### HOW TO COMPLETE THIS TASK
The word "bridge" occurs in some of the lines below; copy each of those lines.

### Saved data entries
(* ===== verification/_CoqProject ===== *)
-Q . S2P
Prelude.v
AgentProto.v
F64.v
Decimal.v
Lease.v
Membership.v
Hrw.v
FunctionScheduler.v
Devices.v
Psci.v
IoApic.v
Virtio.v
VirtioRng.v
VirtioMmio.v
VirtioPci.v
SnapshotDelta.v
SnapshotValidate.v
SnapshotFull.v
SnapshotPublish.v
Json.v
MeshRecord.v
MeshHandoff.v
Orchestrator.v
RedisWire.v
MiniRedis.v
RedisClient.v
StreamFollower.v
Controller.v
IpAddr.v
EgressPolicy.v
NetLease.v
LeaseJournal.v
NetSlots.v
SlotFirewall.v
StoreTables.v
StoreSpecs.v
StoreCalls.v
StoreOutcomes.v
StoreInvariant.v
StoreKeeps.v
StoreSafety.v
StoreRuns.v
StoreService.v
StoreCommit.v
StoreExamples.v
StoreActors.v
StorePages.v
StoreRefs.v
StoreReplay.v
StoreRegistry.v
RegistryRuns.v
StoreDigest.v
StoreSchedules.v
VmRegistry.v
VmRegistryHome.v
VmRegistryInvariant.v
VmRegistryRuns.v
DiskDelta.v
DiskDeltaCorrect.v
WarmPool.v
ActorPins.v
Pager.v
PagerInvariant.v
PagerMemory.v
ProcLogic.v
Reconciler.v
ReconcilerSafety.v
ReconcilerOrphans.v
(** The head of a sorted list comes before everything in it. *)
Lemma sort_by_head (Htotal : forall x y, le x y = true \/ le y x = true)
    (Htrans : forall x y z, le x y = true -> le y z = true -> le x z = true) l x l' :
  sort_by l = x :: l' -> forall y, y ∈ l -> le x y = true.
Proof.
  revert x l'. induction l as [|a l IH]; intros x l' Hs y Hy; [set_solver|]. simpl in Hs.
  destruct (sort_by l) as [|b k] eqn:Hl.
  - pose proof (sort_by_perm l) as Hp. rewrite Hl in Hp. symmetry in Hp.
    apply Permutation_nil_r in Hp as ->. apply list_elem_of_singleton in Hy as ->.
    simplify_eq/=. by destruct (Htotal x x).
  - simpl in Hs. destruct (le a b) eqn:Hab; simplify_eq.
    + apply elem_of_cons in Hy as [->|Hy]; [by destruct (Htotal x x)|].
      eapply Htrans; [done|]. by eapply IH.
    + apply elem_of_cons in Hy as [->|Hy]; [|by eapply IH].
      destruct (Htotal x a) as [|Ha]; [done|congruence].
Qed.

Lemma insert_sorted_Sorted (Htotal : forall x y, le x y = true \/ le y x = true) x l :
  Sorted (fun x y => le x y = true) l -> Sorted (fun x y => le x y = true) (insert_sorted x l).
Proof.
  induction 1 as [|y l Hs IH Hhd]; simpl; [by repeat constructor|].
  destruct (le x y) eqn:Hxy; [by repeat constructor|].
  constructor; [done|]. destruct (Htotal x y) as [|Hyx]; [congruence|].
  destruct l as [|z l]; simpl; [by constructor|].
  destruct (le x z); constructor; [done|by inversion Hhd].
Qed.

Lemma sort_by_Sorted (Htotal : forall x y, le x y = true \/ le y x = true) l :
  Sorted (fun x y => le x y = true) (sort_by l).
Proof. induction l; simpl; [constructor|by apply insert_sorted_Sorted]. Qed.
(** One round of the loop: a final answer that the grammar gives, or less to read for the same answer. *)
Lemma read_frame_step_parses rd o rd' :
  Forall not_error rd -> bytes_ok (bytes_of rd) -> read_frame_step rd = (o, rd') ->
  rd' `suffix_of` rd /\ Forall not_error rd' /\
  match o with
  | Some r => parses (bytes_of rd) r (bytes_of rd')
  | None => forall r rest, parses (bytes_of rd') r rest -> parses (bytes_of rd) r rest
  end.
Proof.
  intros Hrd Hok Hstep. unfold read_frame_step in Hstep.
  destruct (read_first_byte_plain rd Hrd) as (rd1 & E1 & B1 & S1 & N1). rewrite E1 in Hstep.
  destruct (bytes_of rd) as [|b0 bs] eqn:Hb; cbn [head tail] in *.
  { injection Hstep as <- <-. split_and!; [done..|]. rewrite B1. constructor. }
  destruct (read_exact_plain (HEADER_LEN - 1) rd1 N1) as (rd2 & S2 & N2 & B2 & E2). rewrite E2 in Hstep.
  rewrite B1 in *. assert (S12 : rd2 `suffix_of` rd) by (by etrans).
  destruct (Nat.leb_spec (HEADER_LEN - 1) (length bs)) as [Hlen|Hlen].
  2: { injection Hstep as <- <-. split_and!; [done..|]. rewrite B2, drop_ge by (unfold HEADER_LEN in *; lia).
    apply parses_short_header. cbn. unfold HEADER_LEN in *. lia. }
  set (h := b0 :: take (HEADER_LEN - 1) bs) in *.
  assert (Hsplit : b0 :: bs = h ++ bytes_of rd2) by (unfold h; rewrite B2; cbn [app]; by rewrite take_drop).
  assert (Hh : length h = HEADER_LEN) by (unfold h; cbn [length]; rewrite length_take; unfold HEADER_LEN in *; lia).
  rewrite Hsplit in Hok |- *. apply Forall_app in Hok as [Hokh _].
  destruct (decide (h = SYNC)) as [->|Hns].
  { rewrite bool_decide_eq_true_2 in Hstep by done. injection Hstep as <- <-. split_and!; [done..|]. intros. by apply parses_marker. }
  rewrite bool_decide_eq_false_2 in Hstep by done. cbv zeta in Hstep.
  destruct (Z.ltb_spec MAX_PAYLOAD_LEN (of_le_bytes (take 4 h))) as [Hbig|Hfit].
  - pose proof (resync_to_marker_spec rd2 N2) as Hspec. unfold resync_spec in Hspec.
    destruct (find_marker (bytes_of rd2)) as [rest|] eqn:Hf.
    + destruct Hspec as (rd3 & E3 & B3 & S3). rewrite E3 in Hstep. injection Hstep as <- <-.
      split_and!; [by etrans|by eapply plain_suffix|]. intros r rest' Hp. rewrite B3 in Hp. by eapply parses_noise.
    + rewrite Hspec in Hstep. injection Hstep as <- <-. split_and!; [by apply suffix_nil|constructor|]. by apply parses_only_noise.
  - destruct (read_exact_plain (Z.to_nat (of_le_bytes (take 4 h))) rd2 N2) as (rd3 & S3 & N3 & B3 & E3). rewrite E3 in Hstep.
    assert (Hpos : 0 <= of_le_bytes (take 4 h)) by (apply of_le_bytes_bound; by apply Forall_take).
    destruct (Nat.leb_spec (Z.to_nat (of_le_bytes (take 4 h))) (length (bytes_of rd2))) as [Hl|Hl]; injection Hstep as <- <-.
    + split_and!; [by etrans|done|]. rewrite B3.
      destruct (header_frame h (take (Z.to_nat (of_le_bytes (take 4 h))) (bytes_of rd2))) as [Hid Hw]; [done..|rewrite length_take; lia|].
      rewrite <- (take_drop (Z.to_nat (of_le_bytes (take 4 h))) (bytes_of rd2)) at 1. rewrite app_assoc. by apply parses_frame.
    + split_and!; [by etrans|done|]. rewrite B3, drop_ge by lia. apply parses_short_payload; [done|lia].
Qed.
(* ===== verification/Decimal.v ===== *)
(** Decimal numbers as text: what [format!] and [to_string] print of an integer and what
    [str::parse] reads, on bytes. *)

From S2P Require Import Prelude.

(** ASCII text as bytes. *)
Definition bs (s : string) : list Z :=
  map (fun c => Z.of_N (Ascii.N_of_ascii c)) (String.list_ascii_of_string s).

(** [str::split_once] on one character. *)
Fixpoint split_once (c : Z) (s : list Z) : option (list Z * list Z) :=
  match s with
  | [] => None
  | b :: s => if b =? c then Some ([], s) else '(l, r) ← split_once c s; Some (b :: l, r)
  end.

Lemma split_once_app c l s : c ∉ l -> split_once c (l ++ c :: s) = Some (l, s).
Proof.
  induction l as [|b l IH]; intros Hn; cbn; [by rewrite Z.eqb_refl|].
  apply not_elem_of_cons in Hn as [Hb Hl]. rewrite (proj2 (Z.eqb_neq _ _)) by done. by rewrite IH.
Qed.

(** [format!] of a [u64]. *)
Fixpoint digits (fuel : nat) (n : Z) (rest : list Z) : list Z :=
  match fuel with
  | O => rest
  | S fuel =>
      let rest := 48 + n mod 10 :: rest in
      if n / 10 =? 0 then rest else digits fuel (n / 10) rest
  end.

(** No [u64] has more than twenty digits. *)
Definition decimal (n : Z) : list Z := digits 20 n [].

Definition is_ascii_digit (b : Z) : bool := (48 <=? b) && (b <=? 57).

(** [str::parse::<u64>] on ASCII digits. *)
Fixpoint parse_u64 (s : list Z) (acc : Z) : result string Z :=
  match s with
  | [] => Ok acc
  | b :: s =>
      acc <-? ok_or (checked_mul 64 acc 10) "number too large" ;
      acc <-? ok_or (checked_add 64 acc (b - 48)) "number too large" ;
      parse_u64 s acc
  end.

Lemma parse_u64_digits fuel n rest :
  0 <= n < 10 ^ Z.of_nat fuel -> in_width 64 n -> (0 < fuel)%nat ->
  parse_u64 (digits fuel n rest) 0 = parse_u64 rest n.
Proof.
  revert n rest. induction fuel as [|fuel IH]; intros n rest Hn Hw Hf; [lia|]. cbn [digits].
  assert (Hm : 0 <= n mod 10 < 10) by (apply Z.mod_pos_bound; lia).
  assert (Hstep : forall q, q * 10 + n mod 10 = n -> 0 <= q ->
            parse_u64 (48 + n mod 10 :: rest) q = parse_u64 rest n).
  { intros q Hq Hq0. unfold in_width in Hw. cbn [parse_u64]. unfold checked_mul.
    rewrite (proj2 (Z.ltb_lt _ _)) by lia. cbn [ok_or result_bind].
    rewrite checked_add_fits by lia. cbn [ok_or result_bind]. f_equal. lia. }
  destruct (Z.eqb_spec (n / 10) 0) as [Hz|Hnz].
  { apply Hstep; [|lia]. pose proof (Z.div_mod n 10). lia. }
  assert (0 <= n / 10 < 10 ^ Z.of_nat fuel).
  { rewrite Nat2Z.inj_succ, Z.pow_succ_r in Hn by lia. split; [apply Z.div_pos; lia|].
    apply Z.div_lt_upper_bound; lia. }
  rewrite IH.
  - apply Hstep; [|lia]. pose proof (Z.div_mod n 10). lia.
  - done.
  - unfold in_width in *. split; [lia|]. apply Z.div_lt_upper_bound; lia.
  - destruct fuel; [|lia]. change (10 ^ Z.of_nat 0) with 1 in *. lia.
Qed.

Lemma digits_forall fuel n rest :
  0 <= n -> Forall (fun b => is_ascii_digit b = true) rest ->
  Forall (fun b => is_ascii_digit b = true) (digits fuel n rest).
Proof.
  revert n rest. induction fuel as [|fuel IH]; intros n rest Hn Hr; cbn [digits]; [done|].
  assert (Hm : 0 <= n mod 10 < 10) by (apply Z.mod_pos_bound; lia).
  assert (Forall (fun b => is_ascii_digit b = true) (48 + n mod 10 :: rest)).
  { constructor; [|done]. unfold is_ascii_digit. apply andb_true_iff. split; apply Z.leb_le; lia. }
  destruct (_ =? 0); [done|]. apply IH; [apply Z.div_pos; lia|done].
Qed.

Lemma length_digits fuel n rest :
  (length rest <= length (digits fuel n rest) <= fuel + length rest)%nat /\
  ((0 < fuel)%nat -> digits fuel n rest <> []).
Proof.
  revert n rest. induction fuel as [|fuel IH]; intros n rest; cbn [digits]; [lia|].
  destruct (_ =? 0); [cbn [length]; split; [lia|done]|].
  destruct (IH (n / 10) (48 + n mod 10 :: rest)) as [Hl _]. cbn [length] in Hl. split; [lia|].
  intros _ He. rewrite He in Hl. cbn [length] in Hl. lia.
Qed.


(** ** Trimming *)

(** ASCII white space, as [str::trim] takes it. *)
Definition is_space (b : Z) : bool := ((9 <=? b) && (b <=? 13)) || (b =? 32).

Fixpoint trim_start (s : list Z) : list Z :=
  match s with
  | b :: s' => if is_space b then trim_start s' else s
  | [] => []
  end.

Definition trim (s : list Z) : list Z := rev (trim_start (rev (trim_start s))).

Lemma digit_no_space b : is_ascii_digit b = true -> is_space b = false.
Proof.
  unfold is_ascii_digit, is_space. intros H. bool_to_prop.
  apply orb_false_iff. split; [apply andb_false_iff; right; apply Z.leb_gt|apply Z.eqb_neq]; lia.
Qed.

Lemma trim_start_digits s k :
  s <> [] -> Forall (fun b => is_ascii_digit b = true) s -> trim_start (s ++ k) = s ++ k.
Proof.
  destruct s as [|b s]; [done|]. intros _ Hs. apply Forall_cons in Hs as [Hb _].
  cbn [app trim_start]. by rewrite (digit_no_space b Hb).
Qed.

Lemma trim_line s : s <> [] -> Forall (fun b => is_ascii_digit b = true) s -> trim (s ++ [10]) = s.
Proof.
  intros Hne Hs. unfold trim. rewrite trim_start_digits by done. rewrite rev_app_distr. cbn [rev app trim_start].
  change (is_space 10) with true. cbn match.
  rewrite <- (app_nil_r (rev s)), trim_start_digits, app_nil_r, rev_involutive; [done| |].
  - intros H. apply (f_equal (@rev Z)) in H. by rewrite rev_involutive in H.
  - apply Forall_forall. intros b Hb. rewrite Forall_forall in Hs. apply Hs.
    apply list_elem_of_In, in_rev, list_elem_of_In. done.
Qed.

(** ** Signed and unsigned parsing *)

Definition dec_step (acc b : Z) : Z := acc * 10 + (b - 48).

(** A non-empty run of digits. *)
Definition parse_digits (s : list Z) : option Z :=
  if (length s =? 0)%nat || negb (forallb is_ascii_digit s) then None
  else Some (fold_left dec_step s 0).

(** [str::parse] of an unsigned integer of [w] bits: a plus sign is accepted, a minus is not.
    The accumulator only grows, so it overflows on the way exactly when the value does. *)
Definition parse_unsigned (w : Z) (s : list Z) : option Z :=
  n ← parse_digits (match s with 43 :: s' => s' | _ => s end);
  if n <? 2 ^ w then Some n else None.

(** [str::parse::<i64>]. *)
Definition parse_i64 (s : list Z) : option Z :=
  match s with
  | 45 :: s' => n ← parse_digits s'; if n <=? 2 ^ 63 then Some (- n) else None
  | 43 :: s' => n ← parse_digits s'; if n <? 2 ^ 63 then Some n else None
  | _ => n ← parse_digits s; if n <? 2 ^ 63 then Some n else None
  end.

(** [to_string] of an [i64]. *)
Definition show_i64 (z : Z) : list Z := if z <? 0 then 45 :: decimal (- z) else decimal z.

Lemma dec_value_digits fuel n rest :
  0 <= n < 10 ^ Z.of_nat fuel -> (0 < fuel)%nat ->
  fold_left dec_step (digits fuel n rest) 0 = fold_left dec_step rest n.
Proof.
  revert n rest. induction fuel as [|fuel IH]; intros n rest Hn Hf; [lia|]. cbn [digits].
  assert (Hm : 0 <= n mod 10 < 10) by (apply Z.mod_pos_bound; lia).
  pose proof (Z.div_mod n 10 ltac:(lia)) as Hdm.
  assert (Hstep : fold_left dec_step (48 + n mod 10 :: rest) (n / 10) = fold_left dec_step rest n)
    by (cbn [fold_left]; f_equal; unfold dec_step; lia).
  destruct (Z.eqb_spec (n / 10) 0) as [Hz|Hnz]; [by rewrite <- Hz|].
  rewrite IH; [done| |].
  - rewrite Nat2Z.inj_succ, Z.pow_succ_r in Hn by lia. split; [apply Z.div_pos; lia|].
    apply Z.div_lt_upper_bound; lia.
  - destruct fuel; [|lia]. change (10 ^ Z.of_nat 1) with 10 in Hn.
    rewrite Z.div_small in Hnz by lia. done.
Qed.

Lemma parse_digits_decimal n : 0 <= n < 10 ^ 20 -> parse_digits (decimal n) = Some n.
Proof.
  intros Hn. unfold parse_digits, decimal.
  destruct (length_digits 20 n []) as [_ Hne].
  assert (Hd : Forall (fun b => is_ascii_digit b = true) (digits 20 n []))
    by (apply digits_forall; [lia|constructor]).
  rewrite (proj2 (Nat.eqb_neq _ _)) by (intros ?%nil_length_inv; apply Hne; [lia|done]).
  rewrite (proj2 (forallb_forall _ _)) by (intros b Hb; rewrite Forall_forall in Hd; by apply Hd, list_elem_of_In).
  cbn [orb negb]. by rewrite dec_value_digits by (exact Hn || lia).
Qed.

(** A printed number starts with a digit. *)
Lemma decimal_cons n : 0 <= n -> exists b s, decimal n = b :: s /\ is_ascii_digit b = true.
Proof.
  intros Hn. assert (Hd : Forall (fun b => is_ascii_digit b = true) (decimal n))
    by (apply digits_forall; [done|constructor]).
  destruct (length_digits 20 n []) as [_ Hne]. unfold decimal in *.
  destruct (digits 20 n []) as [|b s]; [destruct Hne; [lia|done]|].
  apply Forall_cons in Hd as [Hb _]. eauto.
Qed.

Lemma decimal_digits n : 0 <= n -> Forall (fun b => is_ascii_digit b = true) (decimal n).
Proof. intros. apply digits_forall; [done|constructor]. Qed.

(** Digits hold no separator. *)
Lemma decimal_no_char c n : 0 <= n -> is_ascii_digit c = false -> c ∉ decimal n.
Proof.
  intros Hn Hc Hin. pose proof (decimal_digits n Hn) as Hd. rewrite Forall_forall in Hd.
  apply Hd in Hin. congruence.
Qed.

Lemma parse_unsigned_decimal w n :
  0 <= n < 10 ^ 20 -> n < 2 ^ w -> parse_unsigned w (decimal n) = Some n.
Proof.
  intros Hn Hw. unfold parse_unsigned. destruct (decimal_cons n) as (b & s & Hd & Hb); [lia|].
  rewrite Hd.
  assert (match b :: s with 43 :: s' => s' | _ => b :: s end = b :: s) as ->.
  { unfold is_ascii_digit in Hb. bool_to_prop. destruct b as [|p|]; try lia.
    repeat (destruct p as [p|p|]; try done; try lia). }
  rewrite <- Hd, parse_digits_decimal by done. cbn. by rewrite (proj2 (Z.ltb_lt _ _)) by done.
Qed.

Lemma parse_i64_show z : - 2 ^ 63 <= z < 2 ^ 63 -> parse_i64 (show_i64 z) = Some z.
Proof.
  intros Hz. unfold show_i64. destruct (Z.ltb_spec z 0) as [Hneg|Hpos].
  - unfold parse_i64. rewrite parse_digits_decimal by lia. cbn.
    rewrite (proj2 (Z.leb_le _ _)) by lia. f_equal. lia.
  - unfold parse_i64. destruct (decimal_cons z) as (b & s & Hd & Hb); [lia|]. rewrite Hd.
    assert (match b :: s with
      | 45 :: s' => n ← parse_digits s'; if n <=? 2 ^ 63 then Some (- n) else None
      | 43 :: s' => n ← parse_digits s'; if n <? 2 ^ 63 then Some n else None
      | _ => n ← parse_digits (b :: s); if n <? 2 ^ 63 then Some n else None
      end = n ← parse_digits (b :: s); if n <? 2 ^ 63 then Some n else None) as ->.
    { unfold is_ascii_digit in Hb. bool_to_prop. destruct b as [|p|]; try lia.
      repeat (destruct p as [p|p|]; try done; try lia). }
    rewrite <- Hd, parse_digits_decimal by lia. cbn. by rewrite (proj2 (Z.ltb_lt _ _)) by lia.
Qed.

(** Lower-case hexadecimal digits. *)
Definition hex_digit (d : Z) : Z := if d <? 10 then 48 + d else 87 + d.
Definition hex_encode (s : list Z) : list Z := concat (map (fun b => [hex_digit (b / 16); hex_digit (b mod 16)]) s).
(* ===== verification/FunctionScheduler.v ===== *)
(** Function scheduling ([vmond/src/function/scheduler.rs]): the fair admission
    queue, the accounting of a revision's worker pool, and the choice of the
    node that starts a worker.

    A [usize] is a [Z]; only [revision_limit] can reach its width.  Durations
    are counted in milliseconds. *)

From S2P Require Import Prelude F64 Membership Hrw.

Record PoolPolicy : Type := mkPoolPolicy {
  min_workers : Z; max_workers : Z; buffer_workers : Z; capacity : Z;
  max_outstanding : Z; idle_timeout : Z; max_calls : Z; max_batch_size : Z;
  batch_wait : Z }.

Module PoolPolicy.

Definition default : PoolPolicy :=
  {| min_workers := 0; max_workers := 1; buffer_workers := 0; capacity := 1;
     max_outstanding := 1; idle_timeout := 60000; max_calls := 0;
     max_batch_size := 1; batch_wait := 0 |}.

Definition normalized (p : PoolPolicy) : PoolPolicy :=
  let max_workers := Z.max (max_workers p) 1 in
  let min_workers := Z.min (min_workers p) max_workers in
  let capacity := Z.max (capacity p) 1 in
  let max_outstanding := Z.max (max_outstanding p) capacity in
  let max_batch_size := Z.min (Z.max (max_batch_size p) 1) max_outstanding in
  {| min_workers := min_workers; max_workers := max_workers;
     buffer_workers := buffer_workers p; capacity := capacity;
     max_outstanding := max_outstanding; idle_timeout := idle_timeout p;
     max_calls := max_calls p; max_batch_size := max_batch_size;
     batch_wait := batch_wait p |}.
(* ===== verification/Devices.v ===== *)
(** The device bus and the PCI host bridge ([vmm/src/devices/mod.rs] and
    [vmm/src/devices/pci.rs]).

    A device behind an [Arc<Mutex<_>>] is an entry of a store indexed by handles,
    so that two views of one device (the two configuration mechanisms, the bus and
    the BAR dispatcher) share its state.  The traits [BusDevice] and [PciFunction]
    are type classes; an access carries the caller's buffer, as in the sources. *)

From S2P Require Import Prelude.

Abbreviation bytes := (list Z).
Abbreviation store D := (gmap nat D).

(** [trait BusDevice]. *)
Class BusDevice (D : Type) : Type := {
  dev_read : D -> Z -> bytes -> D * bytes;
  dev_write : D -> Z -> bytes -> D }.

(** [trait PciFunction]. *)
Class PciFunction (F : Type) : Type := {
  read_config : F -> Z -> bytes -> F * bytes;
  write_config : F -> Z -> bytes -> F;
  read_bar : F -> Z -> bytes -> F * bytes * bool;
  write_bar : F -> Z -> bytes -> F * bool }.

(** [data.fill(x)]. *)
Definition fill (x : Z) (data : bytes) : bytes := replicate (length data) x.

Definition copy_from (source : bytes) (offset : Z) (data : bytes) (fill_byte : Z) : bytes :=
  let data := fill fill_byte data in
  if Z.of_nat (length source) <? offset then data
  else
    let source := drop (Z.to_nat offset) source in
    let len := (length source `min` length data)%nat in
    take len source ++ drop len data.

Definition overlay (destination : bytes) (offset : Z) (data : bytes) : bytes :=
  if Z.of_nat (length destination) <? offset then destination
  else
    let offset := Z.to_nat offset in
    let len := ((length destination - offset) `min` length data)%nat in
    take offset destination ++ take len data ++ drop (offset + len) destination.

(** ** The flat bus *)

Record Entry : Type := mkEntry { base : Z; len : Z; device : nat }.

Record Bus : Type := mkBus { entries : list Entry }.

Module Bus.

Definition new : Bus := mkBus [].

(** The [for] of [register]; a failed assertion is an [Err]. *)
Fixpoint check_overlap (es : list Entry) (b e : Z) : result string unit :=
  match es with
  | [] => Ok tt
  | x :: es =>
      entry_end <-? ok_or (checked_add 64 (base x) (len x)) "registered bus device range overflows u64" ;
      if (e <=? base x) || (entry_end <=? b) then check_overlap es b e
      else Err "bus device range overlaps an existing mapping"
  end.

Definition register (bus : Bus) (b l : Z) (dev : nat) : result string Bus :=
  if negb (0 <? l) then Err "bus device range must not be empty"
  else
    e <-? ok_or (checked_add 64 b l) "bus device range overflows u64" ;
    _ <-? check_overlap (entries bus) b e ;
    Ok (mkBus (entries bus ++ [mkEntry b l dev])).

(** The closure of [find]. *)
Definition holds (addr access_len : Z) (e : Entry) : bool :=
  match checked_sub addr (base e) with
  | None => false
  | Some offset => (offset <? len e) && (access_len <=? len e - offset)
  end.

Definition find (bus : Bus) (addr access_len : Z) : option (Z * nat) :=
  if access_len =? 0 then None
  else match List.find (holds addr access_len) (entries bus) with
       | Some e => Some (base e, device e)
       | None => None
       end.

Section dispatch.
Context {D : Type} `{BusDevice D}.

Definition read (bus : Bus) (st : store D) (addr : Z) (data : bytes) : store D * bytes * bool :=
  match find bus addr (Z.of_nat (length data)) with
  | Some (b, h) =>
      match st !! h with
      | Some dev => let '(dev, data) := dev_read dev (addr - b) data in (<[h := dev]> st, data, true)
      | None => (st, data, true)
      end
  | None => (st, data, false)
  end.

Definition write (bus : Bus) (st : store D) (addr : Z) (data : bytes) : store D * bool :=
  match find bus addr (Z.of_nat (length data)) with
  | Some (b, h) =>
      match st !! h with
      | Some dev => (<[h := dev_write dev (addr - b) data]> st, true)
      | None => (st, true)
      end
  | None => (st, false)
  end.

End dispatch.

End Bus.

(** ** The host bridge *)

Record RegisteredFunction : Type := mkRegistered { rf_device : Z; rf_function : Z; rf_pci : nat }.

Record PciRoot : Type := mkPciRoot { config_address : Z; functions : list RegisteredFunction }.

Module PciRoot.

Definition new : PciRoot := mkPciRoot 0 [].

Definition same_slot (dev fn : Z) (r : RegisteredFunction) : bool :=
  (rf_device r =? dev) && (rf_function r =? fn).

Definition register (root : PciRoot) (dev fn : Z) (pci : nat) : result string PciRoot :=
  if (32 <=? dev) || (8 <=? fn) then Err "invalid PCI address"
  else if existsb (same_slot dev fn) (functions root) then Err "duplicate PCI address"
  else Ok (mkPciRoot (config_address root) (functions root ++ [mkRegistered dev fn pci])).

### SOLUTION FOR THIS PROBLEM
(** The device bus and the PCI host bridge ([vmm/src/devices/mod.rs] and
(** ** The host bridge *)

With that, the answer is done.